The Dow Jones Industrial Average was down 678 points, or 1.6 per cent, as of 1.40pm Tuesday Eastern time (4.40am Wednesday AEDT), and the Nasdaq composite was one per cent lower.
The S&P 500 was sitting at the edge of what Wall Street calls a “correction,” where it falls 10 per cent, and was sitting within 0.1 percentage points of the mark.
Such head-spinning moves are becoming routine following a scary ride for investors where the S&P 500 has swung by at least one per cent, up or down, seven times in the last eight days. The heaves back and forth are a result of Wall Street’s uncertainty about how much pain Trump is willing for the economy to endure through tariffs and other policies in order to remake the country and world.
“The only thing that makes sense is for Canada to become our cherished Fifty First State,” Trump said, while announcing his latest upping of the ante in his trade war. “This would make all Tariffs, and everything else, totally disappear.”
Tuesday’s drops also followed more warning signals flashing about the economy as Trump’s on-and-off-again rollout of tariffs creates confusion and pessimism for US households and businesses.
Such tariffs can hurt the economy directly by raising prices for US consumers and gumming up global trade. But even if they end up being milder than feared, all the whipsaw moves could still create enough uncertainty on their own to drive US companies and consumers into an economy-freezing paralysis.
Delta Air Lines said late Monday that it’s already seeing a change in confidence among customers, which is affecting demand for close-in bookings for its flights. That pushed the airline to roughly halve its forecast for revenue growth in the first three months of 2025, down to a range of three to four per cent, from a range of seven to nine per cent.
Delta’s stock lost 8.3 per cent.
Southwest Airlines also cut its forecast for an important underlying revenue trend, and it pointed specifically to less government travel, among other reasons, including wildfires in California and “softness in bookings and demand trends as the macro environment has weakened.”
Its stock nevertheless rallied 8.5 per cent, though, after the airline said it would soon begin charging some passengers to check bags and announced changes to encourage its most loyal customers.
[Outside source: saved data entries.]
(* ===== verification/TemporalDate.v ===== *)
(** * The ISO calendar (vm/temporal/epoch.rs, plain_date/iso_date.rs, calendar_difference.rs, iso.rs)

    Dates of the proleptic Gregorian calendar as day numbers and epoch nanoseconds: the
    conversions in both directions, the ranges of Temporal, week dates, the addition of calendar
    durations and the difference of two dates.  Integers are [Z]; a cast wraps ([as_u8], [as_i32]),
    an [i64] or [i32] operation whose result could leave the type is checked ([i64c], [i32c]), and
    the others stay inside it for every [i32] year ([epoch_days_bounds]).  [/] on signed integers
    truncates ([÷]), [div_euclid] by a positive number is [/]. *)

From S2P Require Import Prelude.
Local Open Scope Z_scope.

(** ** Machine integers *)
Definition I32_MIN : Z := -2147483648.
Definition I32_MAX : Z := 2147483647.
Definition I64_MIN : Z := -9223372036854775808.
Definition I64_MAX : Z := 9223372036854775807.
Definition in_i32 (z : Z) : bool := (I32_MIN <=? z) && (z <=? I32_MAX).
Definition in_i64 (z : Z) : bool := (I64_MIN <=? z) && (z <=? I64_MAX).

(** A checked operation: an overflow panics. *)
Definition i32c (z : Z) : res Z := if in_i32 z then Ok z else Panic.
Definition i64c (z : Z) : res Z := if in_i64 z then Ok z else Panic.

(** [as] casts wrap. *)
Definition as_u8 (z : Z) : Z := z mod 256.
Definition as_u16 (z : Z) : Z := z mod 65536.
Definition as_i32 (z : Z) : Z := (z + 2147483648) mod 4294967296 - 2147483648.
Definition bool_Z (b : bool) : Z := if b then 1 else 0.

(** ** Dates and day numbers *)
Definition CivilDate : Type := Z * Z * Z.
Definition CivilTime : Type := Z * Z * Z * Z * Z * Z.

Definition is_iso_leap_year (year : Z) : bool :=
  ((Z.rem year 4 =? 0) && negb (Z.rem year 100 =? 0)) || (Z.rem year 400 =? 0).
Definition is_leap_year (year : Z) : bool :=
  (year mod 4 =? 0) && (negb (year mod 100 =? 0) || (year mod 400 =? 0)).

(** [1 | 3 | 5 | 7 | 8 | 10 | 12] and [4 | 6 | 9 | 11] *)
Definition long_month (month : Z) : bool := existsb (Z.eqb month) [1; 3; 5; 7; 8; 10; 12].
Definition short_month (month : Z) : bool := existsb (Z.eqb month) [4; 6; 9; 11].

Definition iso_days_in_month (year month : Z) : res Z :=
  if long_month month then Ok 31
  else if short_month month then Ok 30
  else if month =? 2 then Ok (if is_iso_leap_year year then 29 else 28)
  else Panic.
Definition days_in_month (year month : Z) : option Z :=
  if long_month month then Some 31
  else if short_month month then Some 30
  else if month =? 2 then Some (if is_leap_year year then 29 else 28)
  else None.
Definition is_valid_date (year month day : Z) : bool :=
  (1 <=? day) && match days_in_month year month with Some last => day <=? last | None => false end.
Definition is_year_month_within_limits (year month : Z) : bool :=
  if year =? -271821 then 4 <=? month
  else if year =? 275760 then month <=? 9
  else (-271821 <=? year) && (year <=? 275760).

Definition iso_date_to_epoch_days (date : CivilDate) : Z :=
  let '(year, month, day) := date in
  let adjusted_year := year - bool_Z (month <=? 2) in
  let era := adjusted_year / 400 in
  let year_of_era := adjusted_year - era * 400 in
  let march_month := month + (if 2 <? month then -3 else 9) in
  let day_of_year := (153 * march_month + 2) ÷ 5 + day - 1 in
  let day_of_era := year_of_era * 365 + year_of_era ÷ 4 - year_of_era ÷ 100 + day_of_year in
  era * 146097 + day_of_era - 719468.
Oracle dropped five per cent after the technology giant reported profit and revenue for the latest quarter that fell short of analysts’ expectations.
Helping to keep the market’s losses in check were several Big Tech stocks, which steadied a bit after getting walloped in recent months. Elon Musk’s Tesla rose 1.6 per cent, for example, after Trump said he would buy a Tesla in a show of support for “Elon’s ‘baby.'”
Tesla’s sales and brand have been under pressure as Musk has led efforts in Washington to cut spending by the federal government. Tesla’s stock is down 44.1 per cent for the young year so far.
Other Big Tech superstars, which had led the market to record after record in recent years, also held a bit firmer. Nvidia added 1.3 per cent to trim its loss for the year so far to 19.3 per cent. It’s struggled as the market’s sell-off has particularly hit stocks seen as getting too expensive in Wall Street’s frenzy around artificial-intelligence technology.
A handful of such superstars was the main reason the S&P 500 set a record as recently as February 19. Just seven of them accounted for more than half of the S&P 500 total’s return last year: Alphabet, Amazon, Apple, Meta Platforms, Microsoft, Nvidia and Tesla.
Strategists at Citi say they “doubt that the AI bubble is already fully played out” and that such companies could lead the US stock market back to its years-long position of beating other markets around the world. But “that is for the long term, not for the next few months,” the strategists wrote in a report, saying “US exceptionalism is at least pausing.”
In stock markets abroad, which have mostly been beating the United States so far this year, indexes fell across much of Europe and Asia.
Stocks rose 0.4 per cent in Shanghai and were nearly unchanged in Hong Kong as China’s national congress wrapped up its annual session with some measures to help boost the slowing economy.
In the bond market, Treasury yields held a bit steadier after tumbling in recent months on worries about the US economy. The yield on the 10-year Treasury rose to 4.23 per cent from 4.22 per cent late Monday. In January, it was nearing 4.8 per cent.
A report released Tuesday morning showed that US employers were advertising 7.7 million job openings at the end of January, exactly as economists expected. It’s the latest signal that the US job market remains relatively solid overall, for now at least, after the economy closed last year running at a healthy pace.